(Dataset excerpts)
>>

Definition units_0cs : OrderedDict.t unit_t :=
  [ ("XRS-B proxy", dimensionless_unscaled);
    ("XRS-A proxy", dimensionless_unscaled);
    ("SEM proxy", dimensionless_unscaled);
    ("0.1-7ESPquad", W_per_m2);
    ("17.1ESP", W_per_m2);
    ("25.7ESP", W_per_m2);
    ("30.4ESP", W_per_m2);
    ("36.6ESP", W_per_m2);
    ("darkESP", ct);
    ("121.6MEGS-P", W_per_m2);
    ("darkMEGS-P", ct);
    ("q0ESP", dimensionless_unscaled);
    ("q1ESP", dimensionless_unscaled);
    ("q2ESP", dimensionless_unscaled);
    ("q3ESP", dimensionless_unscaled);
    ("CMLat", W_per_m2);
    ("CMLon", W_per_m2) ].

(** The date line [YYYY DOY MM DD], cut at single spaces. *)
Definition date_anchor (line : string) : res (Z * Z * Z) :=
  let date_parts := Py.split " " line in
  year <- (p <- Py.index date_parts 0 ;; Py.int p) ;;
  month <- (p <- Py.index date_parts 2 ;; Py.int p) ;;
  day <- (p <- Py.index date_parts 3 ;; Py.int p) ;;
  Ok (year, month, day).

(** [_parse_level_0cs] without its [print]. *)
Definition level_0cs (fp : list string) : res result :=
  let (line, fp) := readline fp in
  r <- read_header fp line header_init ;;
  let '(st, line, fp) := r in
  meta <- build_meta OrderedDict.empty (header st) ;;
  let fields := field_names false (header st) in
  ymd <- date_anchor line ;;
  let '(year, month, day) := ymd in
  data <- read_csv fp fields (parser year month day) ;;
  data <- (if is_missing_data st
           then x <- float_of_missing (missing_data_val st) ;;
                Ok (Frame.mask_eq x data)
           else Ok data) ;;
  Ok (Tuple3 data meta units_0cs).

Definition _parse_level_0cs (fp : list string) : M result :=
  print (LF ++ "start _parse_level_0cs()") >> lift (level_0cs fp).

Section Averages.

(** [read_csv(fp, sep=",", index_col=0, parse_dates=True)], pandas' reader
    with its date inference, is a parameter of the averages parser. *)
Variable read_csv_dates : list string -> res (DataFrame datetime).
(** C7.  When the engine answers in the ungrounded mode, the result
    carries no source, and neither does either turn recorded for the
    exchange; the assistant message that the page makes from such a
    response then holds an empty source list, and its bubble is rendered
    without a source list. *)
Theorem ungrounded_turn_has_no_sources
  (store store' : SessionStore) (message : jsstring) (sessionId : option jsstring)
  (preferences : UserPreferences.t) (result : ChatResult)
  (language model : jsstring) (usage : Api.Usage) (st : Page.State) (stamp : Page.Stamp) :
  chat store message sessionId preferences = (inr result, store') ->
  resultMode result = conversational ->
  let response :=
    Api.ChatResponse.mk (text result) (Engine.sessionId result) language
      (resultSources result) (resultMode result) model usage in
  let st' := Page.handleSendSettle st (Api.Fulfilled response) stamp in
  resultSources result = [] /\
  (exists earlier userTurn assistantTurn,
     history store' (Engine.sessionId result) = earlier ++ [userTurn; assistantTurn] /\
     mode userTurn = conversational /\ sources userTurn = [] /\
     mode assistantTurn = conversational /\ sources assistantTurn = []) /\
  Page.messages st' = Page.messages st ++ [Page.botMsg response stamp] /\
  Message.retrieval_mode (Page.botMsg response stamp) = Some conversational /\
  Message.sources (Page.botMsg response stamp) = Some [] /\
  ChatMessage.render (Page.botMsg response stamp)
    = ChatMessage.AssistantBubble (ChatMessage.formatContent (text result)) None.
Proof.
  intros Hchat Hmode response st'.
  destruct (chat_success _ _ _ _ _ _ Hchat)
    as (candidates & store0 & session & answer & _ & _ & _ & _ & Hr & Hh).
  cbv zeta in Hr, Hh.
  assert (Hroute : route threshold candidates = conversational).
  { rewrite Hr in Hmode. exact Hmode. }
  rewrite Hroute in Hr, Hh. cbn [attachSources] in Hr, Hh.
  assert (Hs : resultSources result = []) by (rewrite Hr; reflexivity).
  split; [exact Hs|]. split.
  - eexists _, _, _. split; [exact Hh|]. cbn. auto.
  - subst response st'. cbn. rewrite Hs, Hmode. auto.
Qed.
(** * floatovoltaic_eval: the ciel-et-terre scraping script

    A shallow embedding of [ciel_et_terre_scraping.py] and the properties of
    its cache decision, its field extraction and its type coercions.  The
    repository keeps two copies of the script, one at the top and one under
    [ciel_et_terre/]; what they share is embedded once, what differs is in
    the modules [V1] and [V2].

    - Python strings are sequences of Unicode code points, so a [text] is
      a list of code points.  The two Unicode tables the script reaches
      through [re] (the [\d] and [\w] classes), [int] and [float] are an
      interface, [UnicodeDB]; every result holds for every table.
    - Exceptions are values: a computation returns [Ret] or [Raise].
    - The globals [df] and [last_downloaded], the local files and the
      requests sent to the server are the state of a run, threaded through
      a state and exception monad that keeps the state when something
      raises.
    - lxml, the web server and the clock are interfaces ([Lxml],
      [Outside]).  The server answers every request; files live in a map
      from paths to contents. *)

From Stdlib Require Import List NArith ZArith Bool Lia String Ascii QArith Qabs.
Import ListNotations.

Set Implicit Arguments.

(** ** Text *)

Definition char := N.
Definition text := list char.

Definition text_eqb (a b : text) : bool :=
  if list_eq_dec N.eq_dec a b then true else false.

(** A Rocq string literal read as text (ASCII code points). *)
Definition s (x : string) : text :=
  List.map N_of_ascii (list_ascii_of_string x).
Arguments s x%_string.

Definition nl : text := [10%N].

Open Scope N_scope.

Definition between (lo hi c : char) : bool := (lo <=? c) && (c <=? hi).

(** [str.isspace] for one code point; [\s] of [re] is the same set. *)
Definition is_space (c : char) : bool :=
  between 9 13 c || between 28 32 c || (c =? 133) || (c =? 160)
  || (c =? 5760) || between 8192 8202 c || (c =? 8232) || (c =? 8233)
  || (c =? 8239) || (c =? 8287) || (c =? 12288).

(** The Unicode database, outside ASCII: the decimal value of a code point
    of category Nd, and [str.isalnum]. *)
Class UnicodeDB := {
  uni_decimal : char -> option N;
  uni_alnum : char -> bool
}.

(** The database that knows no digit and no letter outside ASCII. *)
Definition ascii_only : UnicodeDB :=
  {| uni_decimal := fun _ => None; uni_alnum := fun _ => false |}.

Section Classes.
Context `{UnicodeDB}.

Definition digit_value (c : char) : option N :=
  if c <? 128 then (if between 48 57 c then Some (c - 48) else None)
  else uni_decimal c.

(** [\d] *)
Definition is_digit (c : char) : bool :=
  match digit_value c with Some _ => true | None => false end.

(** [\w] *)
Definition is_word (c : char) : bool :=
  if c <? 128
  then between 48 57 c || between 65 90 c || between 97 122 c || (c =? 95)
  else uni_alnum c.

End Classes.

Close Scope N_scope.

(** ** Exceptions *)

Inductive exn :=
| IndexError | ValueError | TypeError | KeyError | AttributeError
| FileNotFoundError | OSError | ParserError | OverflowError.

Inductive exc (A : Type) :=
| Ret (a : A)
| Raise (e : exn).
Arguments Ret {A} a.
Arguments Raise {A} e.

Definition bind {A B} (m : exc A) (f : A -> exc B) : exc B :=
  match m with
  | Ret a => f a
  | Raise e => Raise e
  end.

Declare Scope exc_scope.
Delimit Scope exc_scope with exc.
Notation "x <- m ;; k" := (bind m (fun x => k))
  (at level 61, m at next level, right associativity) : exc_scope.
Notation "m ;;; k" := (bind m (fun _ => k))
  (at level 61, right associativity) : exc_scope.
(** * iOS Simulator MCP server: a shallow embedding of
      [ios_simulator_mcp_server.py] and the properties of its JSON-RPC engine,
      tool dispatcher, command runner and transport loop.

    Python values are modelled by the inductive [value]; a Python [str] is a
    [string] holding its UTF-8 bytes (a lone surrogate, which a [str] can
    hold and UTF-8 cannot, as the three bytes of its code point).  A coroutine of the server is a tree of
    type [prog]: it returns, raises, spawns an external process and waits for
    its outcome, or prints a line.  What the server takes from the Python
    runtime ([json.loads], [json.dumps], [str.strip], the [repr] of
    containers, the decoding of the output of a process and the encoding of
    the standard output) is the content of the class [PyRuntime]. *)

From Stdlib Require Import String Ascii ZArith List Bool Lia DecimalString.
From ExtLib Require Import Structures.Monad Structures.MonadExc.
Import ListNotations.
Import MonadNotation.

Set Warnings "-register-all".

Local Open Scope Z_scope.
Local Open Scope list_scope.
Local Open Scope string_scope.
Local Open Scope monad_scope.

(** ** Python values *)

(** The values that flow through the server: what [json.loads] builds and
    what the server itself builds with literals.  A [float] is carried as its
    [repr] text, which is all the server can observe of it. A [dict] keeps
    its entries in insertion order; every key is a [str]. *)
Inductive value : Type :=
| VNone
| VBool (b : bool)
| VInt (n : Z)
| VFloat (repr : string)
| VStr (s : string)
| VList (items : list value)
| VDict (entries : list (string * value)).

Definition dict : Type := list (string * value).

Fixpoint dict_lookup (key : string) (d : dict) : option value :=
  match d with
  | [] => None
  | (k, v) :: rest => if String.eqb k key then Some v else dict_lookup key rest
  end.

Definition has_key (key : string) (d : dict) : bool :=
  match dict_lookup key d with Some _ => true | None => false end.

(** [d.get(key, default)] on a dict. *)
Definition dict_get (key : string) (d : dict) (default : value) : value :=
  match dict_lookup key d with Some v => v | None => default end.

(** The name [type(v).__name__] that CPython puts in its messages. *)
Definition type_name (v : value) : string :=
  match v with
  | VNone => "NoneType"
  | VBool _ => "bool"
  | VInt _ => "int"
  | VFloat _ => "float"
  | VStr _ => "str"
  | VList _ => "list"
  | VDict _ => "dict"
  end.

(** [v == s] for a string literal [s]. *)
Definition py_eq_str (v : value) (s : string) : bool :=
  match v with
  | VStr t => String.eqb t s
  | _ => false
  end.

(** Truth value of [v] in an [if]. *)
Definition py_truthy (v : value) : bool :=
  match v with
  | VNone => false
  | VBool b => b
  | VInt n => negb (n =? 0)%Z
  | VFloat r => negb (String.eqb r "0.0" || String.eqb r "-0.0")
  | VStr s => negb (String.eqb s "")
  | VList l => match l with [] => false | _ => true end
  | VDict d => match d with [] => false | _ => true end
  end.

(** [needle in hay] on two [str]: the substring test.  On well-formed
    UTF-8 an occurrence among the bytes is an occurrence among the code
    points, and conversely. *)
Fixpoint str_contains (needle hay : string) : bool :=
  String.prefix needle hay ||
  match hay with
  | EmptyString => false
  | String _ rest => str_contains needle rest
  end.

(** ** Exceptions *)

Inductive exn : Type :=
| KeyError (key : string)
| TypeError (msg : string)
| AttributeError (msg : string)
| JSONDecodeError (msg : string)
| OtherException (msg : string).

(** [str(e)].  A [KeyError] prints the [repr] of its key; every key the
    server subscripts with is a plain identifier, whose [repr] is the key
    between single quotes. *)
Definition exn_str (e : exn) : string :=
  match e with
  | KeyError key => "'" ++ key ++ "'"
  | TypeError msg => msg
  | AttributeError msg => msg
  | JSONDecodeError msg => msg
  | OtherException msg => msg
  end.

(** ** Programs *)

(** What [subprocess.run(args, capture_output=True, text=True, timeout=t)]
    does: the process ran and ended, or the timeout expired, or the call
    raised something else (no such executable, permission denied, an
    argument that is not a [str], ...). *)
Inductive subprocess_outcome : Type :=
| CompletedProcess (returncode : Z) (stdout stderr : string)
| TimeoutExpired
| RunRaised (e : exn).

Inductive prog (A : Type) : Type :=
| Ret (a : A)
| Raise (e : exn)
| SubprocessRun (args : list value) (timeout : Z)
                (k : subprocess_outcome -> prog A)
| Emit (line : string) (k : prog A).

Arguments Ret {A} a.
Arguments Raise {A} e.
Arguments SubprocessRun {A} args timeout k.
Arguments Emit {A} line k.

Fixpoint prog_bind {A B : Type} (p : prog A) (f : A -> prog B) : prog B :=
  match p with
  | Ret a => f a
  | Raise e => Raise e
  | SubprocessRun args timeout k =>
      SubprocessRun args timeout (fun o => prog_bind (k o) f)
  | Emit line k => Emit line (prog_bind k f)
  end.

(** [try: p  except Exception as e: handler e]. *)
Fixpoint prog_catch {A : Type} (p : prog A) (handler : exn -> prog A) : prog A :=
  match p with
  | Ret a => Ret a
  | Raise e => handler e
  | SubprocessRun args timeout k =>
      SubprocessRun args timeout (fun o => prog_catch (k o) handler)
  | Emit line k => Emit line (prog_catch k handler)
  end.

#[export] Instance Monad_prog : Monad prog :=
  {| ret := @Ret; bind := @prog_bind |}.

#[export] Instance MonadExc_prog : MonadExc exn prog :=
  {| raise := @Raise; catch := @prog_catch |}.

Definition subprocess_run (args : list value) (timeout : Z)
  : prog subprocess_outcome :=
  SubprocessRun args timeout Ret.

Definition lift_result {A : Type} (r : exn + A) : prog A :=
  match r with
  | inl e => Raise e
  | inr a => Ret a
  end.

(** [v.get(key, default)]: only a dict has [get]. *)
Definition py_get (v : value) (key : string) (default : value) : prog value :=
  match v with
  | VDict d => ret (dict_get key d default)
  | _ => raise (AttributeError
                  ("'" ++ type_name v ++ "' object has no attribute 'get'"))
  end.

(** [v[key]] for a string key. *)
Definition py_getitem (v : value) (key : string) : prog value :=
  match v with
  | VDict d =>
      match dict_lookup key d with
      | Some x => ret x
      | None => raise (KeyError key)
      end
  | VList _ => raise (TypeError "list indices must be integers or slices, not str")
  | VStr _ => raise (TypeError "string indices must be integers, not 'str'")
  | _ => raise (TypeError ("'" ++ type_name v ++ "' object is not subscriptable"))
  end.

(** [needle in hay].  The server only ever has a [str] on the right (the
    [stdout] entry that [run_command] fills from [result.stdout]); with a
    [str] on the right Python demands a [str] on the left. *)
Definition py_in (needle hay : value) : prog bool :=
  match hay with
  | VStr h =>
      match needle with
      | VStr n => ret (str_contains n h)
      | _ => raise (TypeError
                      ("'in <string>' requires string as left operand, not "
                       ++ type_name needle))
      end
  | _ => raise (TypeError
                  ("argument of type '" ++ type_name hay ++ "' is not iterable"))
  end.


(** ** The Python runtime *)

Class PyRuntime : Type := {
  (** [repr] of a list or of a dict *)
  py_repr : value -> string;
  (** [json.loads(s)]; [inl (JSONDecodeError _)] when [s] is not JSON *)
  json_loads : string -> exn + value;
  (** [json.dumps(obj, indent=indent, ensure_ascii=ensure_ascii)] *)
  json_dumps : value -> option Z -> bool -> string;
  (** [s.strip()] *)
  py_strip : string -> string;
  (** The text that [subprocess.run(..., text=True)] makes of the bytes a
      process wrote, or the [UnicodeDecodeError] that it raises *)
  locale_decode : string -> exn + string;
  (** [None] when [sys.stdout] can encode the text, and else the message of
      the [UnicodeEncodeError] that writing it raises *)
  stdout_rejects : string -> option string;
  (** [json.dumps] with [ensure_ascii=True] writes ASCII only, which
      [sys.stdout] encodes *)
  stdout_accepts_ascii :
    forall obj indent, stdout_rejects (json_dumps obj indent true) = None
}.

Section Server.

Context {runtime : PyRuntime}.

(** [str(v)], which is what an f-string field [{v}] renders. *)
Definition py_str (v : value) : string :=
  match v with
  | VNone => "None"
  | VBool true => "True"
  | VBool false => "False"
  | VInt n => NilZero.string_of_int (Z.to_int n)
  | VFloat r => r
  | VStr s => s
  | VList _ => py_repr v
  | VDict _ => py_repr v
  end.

<<

:: Task statement ::
Of the entries above, repeat exactly the lines from the line with "dict_lookup key rest" through the line with "(** The name", both of them included.

:: Expected answer ::
  | (k, v) :: rest => if String.eqb k key then Some v else dict_lookup key rest
  end.

Definition has_key (key : string) (d : dict) : bool :=
  match dict_lookup key d with Some _ => true | None => false end.

(** [d.get(key, default)] on a dict. *)
Definition dict_get (key : string) (d : dict) (default : value) : value :=
  match dict_lookup key d with Some v => v | None => default end.

(** The name [type(v).__name__] that CPython puts in its messages. *)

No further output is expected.